In cima al Tour, che affronta per la prima volta, ci arriva alla Chiappucci, grazie a una lunga fuga da lontano, di quelle che gli uomini di classifica trascurano dopo aver controllato se chi c’è dentro rappresenti o meno un pericolo. Per ora Ciccone non lo è, perché in Francia si è presentato per annusare l’aria della grande corsa e per dare una mano al capitano designato, la presunta (per ora) stella Porte: che poi lo scalatorino tricolore possa diventare un big, sta a lui dimostrarlo.

In cima al Tour ci arriva anche con un Giro nelle gambe, e che Giro: oltre a lottare con successo per la maglia degli scalatori, Ciccone conquista il tappone più prestigioso, quello del Mortirolo, dopo essersi quasi assiderato per non aver messo la mantellina in discesa sotto la tormenta e dopo il lungo litigio col compagno di fuga Hirt che non gli dava cambi. Non bastasse, si mette pure al servizio del capitano Mollema, un olandese che quando gli va di lusso finisce nei primi cinque e infatti chiude quinto.
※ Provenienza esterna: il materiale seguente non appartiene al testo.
(* ===== verification/Images.v ===== *)
(** * Images: any disk image

    crates/celimage/src/lib.rs: [open] with its format detection, over the four
    readers, and what holds of the images it returns: their reads answer with
    the bytes of the virtual disk, opening never panics but for one kind of
    VMDK header, and the checksum is that of the disk. *)
From S2P Require Import Prelude.
From S2P Require Import Errors.
From S2P Require Import Vault.
From S2P Require Import Crc.
From S2P Require Import DiskFile.
From S2P Require Import DiskImage.
From S2P Require Import Qcow2.
From S2P Require Import VmdkDisk.
From S2P Require Import VhdxDisk.
From Stdlib Require Import Strings.Byte.

(** [Box<dyn DiskImage>]. *)
Inductive AnyImage :=
| IRaw (i : RawImage) | IQcow2 (i : Qcow2Image) | IVmdk (i : VmdkImage) | IVhdx (i : VhdxImage).

(** A method of the boxed image. *)
Definition boxed {I A} (box : I → AnyImage) (m : st I Fault A) (i : I) : result Fault A * AnyImage :=
  let '(r, i') := m i in (r, box i').
#[export] Instance any_image : DiskImage AnyImage := {|
  info i := match i with IRaw i => info i | IQcow2 i => info i | IVmdk i => info i | IVhdx i => info i end;
  virtual_size i := match i with
    | IRaw i => virtual_size i | IQcow2 i => virtual_size i | IVmdk i => virtual_size i | IVhdx i => virtual_size i end;
  read_at off n := λ i, match i with
    | IRaw i => boxed IRaw (read_at off n) i
    | IQcow2 i => boxed IQcow2 (read_at off n) i
    | IVmdk i => boxed IVmdk (read_at off n) i
    | IVhdx i => boxed IVhdx (read_at off n) i
    end
|}.

Definition open (path : string) : M AnyImage :=
  kind ← detect_format path;
  match kind with
  | Raw => i ← raw_open path; mret (IRaw i)
  | Qcow2 => i ← qcow2_open path; mret (IQcow2 i)
  | Vmdk => i ← vmdk_open path; mret (IVmdk i)
  | Vhdx => i ← vhdx_open path; mret (IVhdx i)
  end.
Definition inspect (path : string) : M ImageInfo := i ← open path; mret (info i).

(** ** The virtual disk *)
Definition image_file (i : AnyImage) : Handle :=
  match i with IRaw i => im_file i | IQcow2 i => im_file i | IVmdk i => im_file i | IVhdx i => im_file i end.
Definition image_sound (i : AnyImage) (b : bytes) : Prop :=
  match i with
  | IRaw i => sound (im_data i) b
  | IQcow2 i => sound (im_data i) b
  | IVmdk i => sound (im_data i) b
  | IVhdx i => sound (im_data i) b
  end.
Definition image_byte (i : AnyImage) (b : bytes) : N → option byte :=
  match i with
  | IRaw _ => byte_at b
  | IQcow2 _ => qcow2_byte b
  | IVmdk _ => vmdk_byte b
  | IVhdx i => vhdx_byte (im_data i) b
  end.
#[export] Program Instance any_laws : DiskLaws AnyImage := {|
  disk_ok i := image_sound i (h_bytes (image_file i));
  disk_byte i := image_byte i (h_bytes (image_file i));
  disk_works i := healthy (image_file i)
|}.
Next Obligation.
  intros off n i Hok. destruct i as [i|i|i|i]; cbn in Hok.
  - pose proof (law_read off n i Hok) as Hl. change (read_at off n (IRaw i)) with (boxed IRaw (read_at off n) i).
    unfold boxed. destruct (read_at off n i) as [r i']. exact Hl.
  - pose proof (law_read off n i Hok) as Hl. change (read_at off n (IQcow2 i)) with (boxed IQcow2 (read_at off n) i).
    unfold boxed. destruct (read_at off n i) as [r i']. exact Hl.
  - pose proof (law_read off n i Hok) as Hl. change (read_at off n (IVmdk i)) with (boxed IVmdk (read_at off n) i).
    unfold boxed. destruct (read_at off n i) as [r i']. exact Hl.
  - pose proof (law_read off n i Hok) as Hl. change (read_at off n (IVhdx i)) with (boxed IVhdx (read_at off n) i).
    unfold boxed. destruct (read_at off n i) as [r i']. exact Hl.
Qed.

(** ** Opening *)
Lemma does_detect works b path G :
  does works b (detect_format path) (λ k, ∃ m, (0 < m)%N ∧ (works → m = 16%N) ∧ detect_from_bytes (upto m b) = Ok k) (b = []) G.
Proof.
  unfold detect_format. intros h Hb Hw. unfold mbind, st_bind at 1.
  pose proof (does_file_open works b (io ("open " +:+ path)) False G h Hb Hw) as Ho.
  assert (h_pos (on_error (io ("open " +:+ path)) file_open h).2 = 0%N ∨
          is_ok (on_error (io ("open " +:+ path)) file_open h).1 = false) as Hpos.
  { unfold on_error, file_open, mbind, st_bind, modify. by destruct (allowed h) as [[o|e] h1]; [left|right]. }
  destruct (on_error _ file_open h) as [[[]|[e|w]] h1]; destruct Ho as (Hb1&Hw1&Ho); [|by split_and!; try done; intros ?%Ho|by split_and!].
  destruct Hpos as [Hpos|?]; [|done]. simpl in Hpos.
  unfold st_bind. unfold on_error at 1. pose proof (read_spec works b 16 h1 Hb1 Hw1) as Hr. rewrite Hpos, from_0 in Hr.
  destruct (read 16 h1) as [[bs|e] h2]; destruct Hr as (Hb2&Hw2&Hr); [|split_and!; try done; simpl; by intros ?%Hr].
  destruct Hr as (_&m&Hm&Hm0&Hmw&->). cbn [map_err]. case_decide as Hnil.
  - split_and!; try done. cbn. intros _. unfold upto, blen in Hnil. specialize (Hm0 ltac:(done)). destruct b; [done|].
    apply (f_equal length) in Hnil. rewrite length_take in Hnil. simpl in Hnil. lia.
  - split_and!; try done. unfold try. cbn [fst]. destruct (detect_from_bytes (upto m b)) as [k|f] eqn:Ed.
    + exists m. split_and!; auto. apply Hm0. done.
    + unfold detect_from_bytes in Ed. rewrite decide_False in Ed by done. repeat case_match; discriminate Ed.
Qed.

(** The format of a file. *)
Definition file_format (b : bytes) : FormatKind :=
  match detect_from_bytes (upto 16 b) with Ok k => k | Err _ => Raw end.

(** The files [open] accepts when nothing goes wrong; of VHDX files nothing is
    claimed. *)
Definition openable (b : bytes) : Prop :=
  b ≠ [] ∧ match file_format b with
           | Raw => True | Qcow2 => qcow2_valid b | Vmdk => vmdk_valid b | Vhdx => False end.

Lemma open_does works b path :
  file_fits b →
  does works b (open path)
    (λ i, image_sound i b ∧ h_bytes (image_file i) = b ∧ (works → healthy (image_file i)))
    (¬ openable b) (vmdk_huge b).
Proof.
  intros Hfit. eapply does_bind.
  { eapply does_weaken; [apply (does_detect works b path (vmdk_huge b))|intros k Hk; exact Hk| |done]. intros _ Hn [? _]. done. }
  intros k (m&Hm0&Hmw&Hk).
  assert (works → file_format b = k) as Hformat.
  { intros Hw. unfold file_format. rewrite <-(Hmw Hw), Hk. done. }
  assert (∀ F : Prop, (works → F → ¬ match k with Raw => True | Qcow2 => qcow2_valid b | Vmdk => vmdk_valid b | Vhdx => False end) →
    works → F → ¬ openable b) as Hrefuse.
  { intros F HF Hw HF' [_ Ho]. rewrite (Hformat Hw) in Ho. by eapply HF. }
  assert (∀ D `{ReaderLaws D} (open_d : M (Image D)) (box : Image D → AnyImage) (F G : Prop),
    (∀ i, image_sound (box i) b = sound (im_data i) b ∧ image_file (box i) = im_file i) →
    opens works b open_d F G → (works → F → ¬ openable b) → (G → vmdk_huge b) →
    does works b (i ← open_d; mret (box i))
      (λ i, image_sound i b ∧ h_bytes (image_file i) = b ∧ (works → healthy (image_file i)))
      (¬ openable b) (vmdk_huge b)) as Hbox.
  { intros D HR HL open_d box F G Hbx Ho HF HG. eapply does_bind.
    - eapply does_weaken; [exact Ho|intros a Ha; exact Ha|exact HF|exact HG].
    - intros i Hi. apply does_ret. destruct (Hbx i) as [-> ->]. exact Hi. }
  destruct k.
  - eapply Hbox; [done|by apply raw_opens|apply Hrefuse; done|done].
  - eapply Hbox; [done|by apply qcow2_opens|apply Hrefuse; done|done].
  - eapply Hbox; [done|by apply vmdk_opens|apply Hrefuse; done|done].
  - eapply Hbox; [done|by apply vhdx_opens|apply Hrefuse; naive_solver|done].
Qed.

(** ** Reading an opened image *)
(** The answers to reads of [n] bytes at [off], one after the other. *)
Fixpoint run_reads (reqs : list (N * N)) (i : AnyImage) : list (result Fault bytes) * AnyImage :=
  match reqs with
  | [] => ([], i)
  | (off, n) :: reqs' =>
      let '(r, i1) := read_at off n i in
      let '(rs, i2) := run_reads reqs' i1 in
      (r :: rs, i2)
  end.
(** What a read of a disk may answer. *)
Definition read_ok (disk : N → option byte) (size : N) (works : Prop) (req : N * N) (r : result Fault bytes) : Prop :=
  match r with
  | Ok bs => read_answer disk size req.1 req.2 bs
  | Err (Fail _) => works → read_refused disk size req.1 req.2
  | Err (Panic _) => read_refused disk size req.1 req.2
  end.
Lemma run_reads_ok reqs i works :
  disk_ok i → (works → disk_works i) →
  Forall2 (read_ok (disk_byte i) (virtual_size i) works) reqs (run_reads reqs i).1.
Proof.
  revert i. induction reqs as [|[off n] reqs IH]; intros i Hok Hw; cbn [run_reads]; [constructor|].
  pose proof (law_read off n i Hok) as Hr. destruct (read_at off n i) as [r i1]. destruct Hr as (Hok1&Hb1&_&Hs1&Hw1&Hr).
  specialize (IH i1 Hok1 (λ Hp, Hw1 (Hw Hp))). destruct (run_reads reqs i1) as [rs i2]. cbn [fst] in *.
  rewrite Hb1, Hs1 in IH. constructor; [|done]. unfold read_ok. destruct r as [bs|[e|w]]; auto.
Qed.
(** A stamped page of the pool. *)
Lemma alloc_in_pool_spec rev p n :
  fits 64 rev → fp_room (S n) p →
  let '(r, p') := alloc_in_pool rev p in
  fp_room n p' ∧ untouched p p' ∧
  match r with Ok pa => ¬ fp_owned p pa ∧ fp_owned p' pa | Err _ => True end.
Proof.
  intros Hrev Hr. unfold alloc_in_pool, mbind, st_bind. pose proof (law_alloc p n Hr) as Ha.
  destruct (alloc_zeroed p) as [[pa|e] p1]; destruct Ha as (Hroom&Hk&Hm); simpl.
  - destruct Hm as (Hnew&Hown&_).
    destruct (law_write p1 pa 0 rev Hown ltac:(done) Hrev) as [Hrw Hw].
    split; [by apply Hrw|]. split; [|split; [done|by apply Hw]].
    intros q Hq. destruct (Hk q Hq) as (Hq1&Hr1&Hk1). destruct (Hw q Hq1) as (Hq2&Hr2&Hk2).
    assert (q ≠ pa) as Hne by (intros ->; done). split; [done|]. intros _. split.
    + intros i Hi. rewrite Hr2 by done. rewrite decide_False by tauto. by apply Hr1.
    + intros k Hkk. rewrite Hk2 by done. by apply Hk1.
  - split; [done|]. split; [|done]. intros q Hq. destruct (Hk q Hq) as (?&?&?). done.
Qed.

Lemma guest_flags_ok : (GUEST_FLAGS < 128)%N.
Proof. by vm_compute. Qed.
(** The match on the key. *)
Definition read_field (key : bytes) (f : Fields) : M Fields :=
  if decide (key = b "op") then v ← required scan_string; mret (set_op v f)
  else if decide (key = b "label") then v ← required scan_string; mret (set_label v f)
  else if decide (key = b "vm_id") then v ← required u32_value; mret (set_vm_id v f)
  else if decide (key = b "image_path") then v ← nullable scan_string; mret (set_image_path v f)
  else if decide (key = b "cpu_count") then v ← nullable u32_value; mret (set_cpu_count v f)
  else if decide (key = b "memory_mib") then v ← nullable u64_value; mret (set_memory_mib v f)
  else if decide (key = b "boot_blob_crc32c") then v ← nullable u32_value; mret (set_boot_blob v f)
  else if decide (key = b "len") then v ← required u32_value; mret (set_len v f)
  else if decide (key = b "crc32c") then v ← required u32_value; mret (set_crc v f)
  else if decide (key = b "bytes_hex") then v ← required scan_string; mret (set_bytes_hex v f)
  else _ ← skip_value; mret f.

Fixpoint fields_loop (fuel : nat) (f : Fields) : M Fields :=
  match fuel with
  | O => mthrow Stuck
  | S fuel' =>
      _ ← skip_ws;
      o ← peek;
      if decide (o = Some x7d) then _ ← bump; mret f
      else
        key ← scan_string;
        _ ← skip_ws;
        _ ← expect x3a;
        f ← read_field key f;
        _ ← skip_ws;
        o ← peek;
        if decide (o = Some x2c) then _ ← bump; fields_loop fuel' f
        else _ ← expect x7d; mret f
  end.

Definition of_opt {A} (o : option A) (msg : string) : result Halt A := ok_or o (Fail (Invalid msg)).
Definition refuse {A} (msg : string) : result Halt A := Err (Fail (Invalid msg)).

(** From the fields to the request. *)
Definition build_request (f : Fields) : result Halt Request :=
  op ← of_opt (f_op f) "wire: request missing op";
  if decide (op = b "create") then
    lbl ← of_opt (f_label f) "wire: create missing label";
    if (LABEL_MAX <? blen lbl)%N then refuse "wire: label > 32 chars"
    else if (IMAGE_PATH_MAX <? from_option blen 0 (f_image_path f))%N
         then refuse "wire: image_path > 128 chars"
    else Ok (RCreate lbl (f_image_path f) (f_cpu_count f) (f_memory_mib f) (f_boot_blob_crc32c f))
  else if decide (op = b "start") then
    id ← of_opt (f_vm_id f) "wire: start missing vm_id"; Ok (RStart id)
  else if decide (op = b "stop") then
    id ← of_opt (f_vm_id f) "wire: stop missing vm_id"; Ok (RStop id)
  else if decide (op = b "delete") then
    id ← of_opt (f_vm_id f) "wire: delete missing vm_id"; Ok (RDelete id)
  else if decide (op = b "list") then Ok RList
  else if decide (op = b "image_load") then
    len ← of_opt (f_len f) "wire: image_load missing len";
    crc ← of_opt (f_crc32c f) "wire: image_load missing crc32c";
    hex ← of_opt (f_bytes_hex f) "wire: image_load missing bytes_hex";
    if negb (blen hex =? saturating_mul 64 len 2)%N
    then refuse "wire: image_load bytes_hex length != 2*len"
    else Ok (RImageLoad len crc hex)
  else refuse "wire: unknown op".

Definition decode_steps (frame : bytes) : M Request :=
  _ ← expect x7b;
  f ← fields_loop (S (length frame)) no_fields;
  _ ← skip_ws;
  eof ← is_eof;
  _ ← bail_if (negb eof) (Fail (Invalid "wire: trailing bytes after request"));
  try (build_request f).
Definition decode_request (frame : bytes) : result Halt Request := (decode_steps frame frame).1.

(** ** Encoder *)
Record Writer := mkWriter { w_cap : N; w_out : bytes }.
Abbreviation W := (st Writer Halt).
Definition pos (w : Writer) : N := blen (w_out w).
Definition full {A} : W A := fail (Exhausted "wire: reply buffer too small").

Definition put_u8 (c : byte) : W unit :=
  w ← get_st;
  if (w_cap w <=? pos w)%N then full
  else put_st (mkWriter (w_cap w) (w_out w ++ [c])).
Definition put_str (s : bytes) : W unit :=
  w ← get_st;
  if (w_cap w <? pos w + blen s)%N then full
  else put_st (mkWriter (w_cap w) (w_out w ++ s)).

(** The digit loop: [i] free bytes before the digits written; [None] is the
    panic of the index. *)
Definition digit_byte (d : N) : byte := default x00 (Byte.of_N (48 + d)).
Fixpoint digit_loop (i : nat) (n : N) (acc : bytes) : option bytes :=
  if (n =? 0)%N then Some acc
  else match i with
       | O => None
       | S i' => digit_loop i' (n / 10) (digit_byte (n mod 10) :: acc)
       end.
Definition put_num (buf : nat) (v : N) : W unit :=
  match (if (v =? 0)%N then Some [digit_byte 0] else digit_loop buf v []) with
  | Some ds => put_str ds
  | None => mthrow Stuck
  end.
Definition put_u32 : N → W unit := put_num 10.
Definition put_u64 : N → W unit := put_num 20.

(** [if let Some(v) = o { put_str(key); put(v) }]. *)
Definition put_opt {A} (key : string) (put : A → W unit) (o : option A) : W unit :=
  match o with Some v => _ ← put_str (q key); put v | None => mret tt end.

Definition put_row (row : Row) : W unit :=
  _ ← put_str (q "{'vm_id':");
  _ ← put_u32 (row_vm_id row);
  _ ← put_str (q ",'label':'");
  _ ← put_str (as_slice (row_label row));
  _ ← put_str (q "','state':'");
  _ ← put_str (b (as_str (row_state row)));
  _ ← put_u8 x22;
  _ ← put_opt ",'last_exit':" put_u32 (row_last_exit row);
  _ ← (if is_empty (row_image_path row) then mret tt
       else _ ← put_str (q ",'image_path':'"); _ ← put_str (as_slice (row_image_path row)); put_u8 x22);
  _ ← put_opt ",'cpu_count':" put_u32 (row_cpu_count row);
  _ ← put_opt ",'memory_mib':" put_u64 (row_memory_mib row);
  _ ← put_opt ",'boot_blob_crc32c':" put_u32 (row_boot_blob_crc32c row);
  put_u8 x7d.

Fixpoint put_rows (first : bool) (rows : list Row) : W unit :=
  match rows with
  | [] => mret tt
  | row :: rows' =>
      _ ← (if first then mret tt else put_u8 x2c);
      _ ← put_row row;
      put_rows false rows'
  end.

(** The bytes of an error message, escaped; control bytes are dropped. *)
Definition put_escaped (c : byte) : W unit :=
  if decide (c = x22) then put_str [x5c; x22]
  else if decide (c = x5c) then put_str [x5c; x5c]
  else if decide (Byte.to_N c ≤ 0x1F)%N then mret tt
  else put_u8 c.
Fixpoint put_message (s : bytes) : W unit :=
  match s with [] => mret tt | c :: s' => _ ← put_escaped c; put_message s' end.
(* ===== verification/WireEncode.v ===== *)
(** * WireEncode: the replies of the bridge

    The encoder writes exactly the text of a reply, or reports that the buffer
    is too small; with buffers within their limits every reply fits the
    bridge's transmit buffer, and is one line. *)
From S2P Require Import Prelude.
From S2P Require Import Text.
From S2P Require Import Vault.
From S2P Require Import HyperErr.
From S2P Require Import Wire.
From Stdlib Require Import Strings.Byte.

(** ** The text of a reply *)
Definition num_text (v : N) : bytes := b (fmt_u v).
Definition opt_text {A} (key : string) (put : A → bytes) (o : option A) : bytes :=
  match o with Some v => q key ++ put v | None => [] end.

Definition row_text (row : Row) : bytes :=
  q "{'vm_id':" ++ num_text (row_vm_id row) ++ q ",'label':'" ++ as_slice (row_label row) ++
  q "','state':'" ++ b (as_str (row_state row)) ++ [x22] ++
  opt_text ",'last_exit':" num_text (row_last_exit row) ++
  (if is_empty (row_image_path row) then []
   else q ",'image_path':'" ++ as_slice (row_image_path row) ++ [x22]) ++
  opt_text ",'cpu_count':" num_text (row_cpu_count row) ++
  opt_text ",'memory_mib':" num_text (row_memory_mib row) ++
  opt_text ",'boot_blob_crc32c':" num_text (row_boot_blob_crc32c row) ++ [x7d].
Fixpoint rows_text (first : bool) (rows : list Row) : bytes :=
  match rows with
  | [] => []
  | row :: rows' => (if first then [] else [x2c]) ++ row_text row ++ rows_text false rows'
  end.
Definition escaped (c : byte) : bytes :=
  if decide (c = x22) then [x5c; x22]
  else if decide (c = x5c) then [x5c; x5c]
  else if decide (Byte.to_N c ≤ 0x1F)%N then [] else [c].
Fixpoint message_text (s : bytes) : bytes :=
  match s with [] => [] | c :: s' => escaped c ++ message_text s' end.
Definition reply_text (reply : Reply) : bytes :=
  match reply with
  | PCreated id => q "{'reply':'created','vm_id':" ++ num_text id ++ [x7d]
  | PState id state last_exit =>
      q "{'reply':'state','vm_id':" ++ num_text id ++ q ",'state':'" ++ b (as_str state) ++ [x22] ++
      opt_text ",'last_exit':" num_text last_exit ++ [x7d]
  | PDeleted id => q "{'reply':'deleted','vm_id':" ++ num_text id ++ [x7d]
  | PListed rows => q "{'reply':'listed','rows':[" ++ rows_text true (omap id rows) ++ b "]}"
  | PImageLoaded len crc =>
      q "{'reply':'image_loaded','len':" ++ num_text len ++ q ",'crc32c':" ++ num_text crc ++ [x7d]
  | PError message => q "{'reply':'error','message':'" ++ message_text (as_slice message) ++ q "'}"
  end.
Fatica che inevitabilmente finirà per pesare sulle gambe di un ragazzo che corre e vince da inizio anno: in Francia, all’Haut Var, il successo sul Mont Faron davanti a Pinot e Bardet è datato febbraio.

Fra l’esplosivo debutto al Giro e questo Tour già oltre ogni attesa, per Ciccone, a dispetto del cognome e della terra d’origine neppure parente da lontanissimo della popstar Madonna, c’è anche una stagione buia: è il 2017, anno in cui il suo cuore fa le bizze: per colpa di un nervo che gli manda in tilt le pulsazioni, deve sottoporsi a un paio di ablazioni in un centro milanese fra ottobre e dicembre. "Adesso mi sento come nuovo", le sue parole quando si rimette in bici per la stagione successiva: a quanto si vede quest’anno, lo sta anche dimostrando.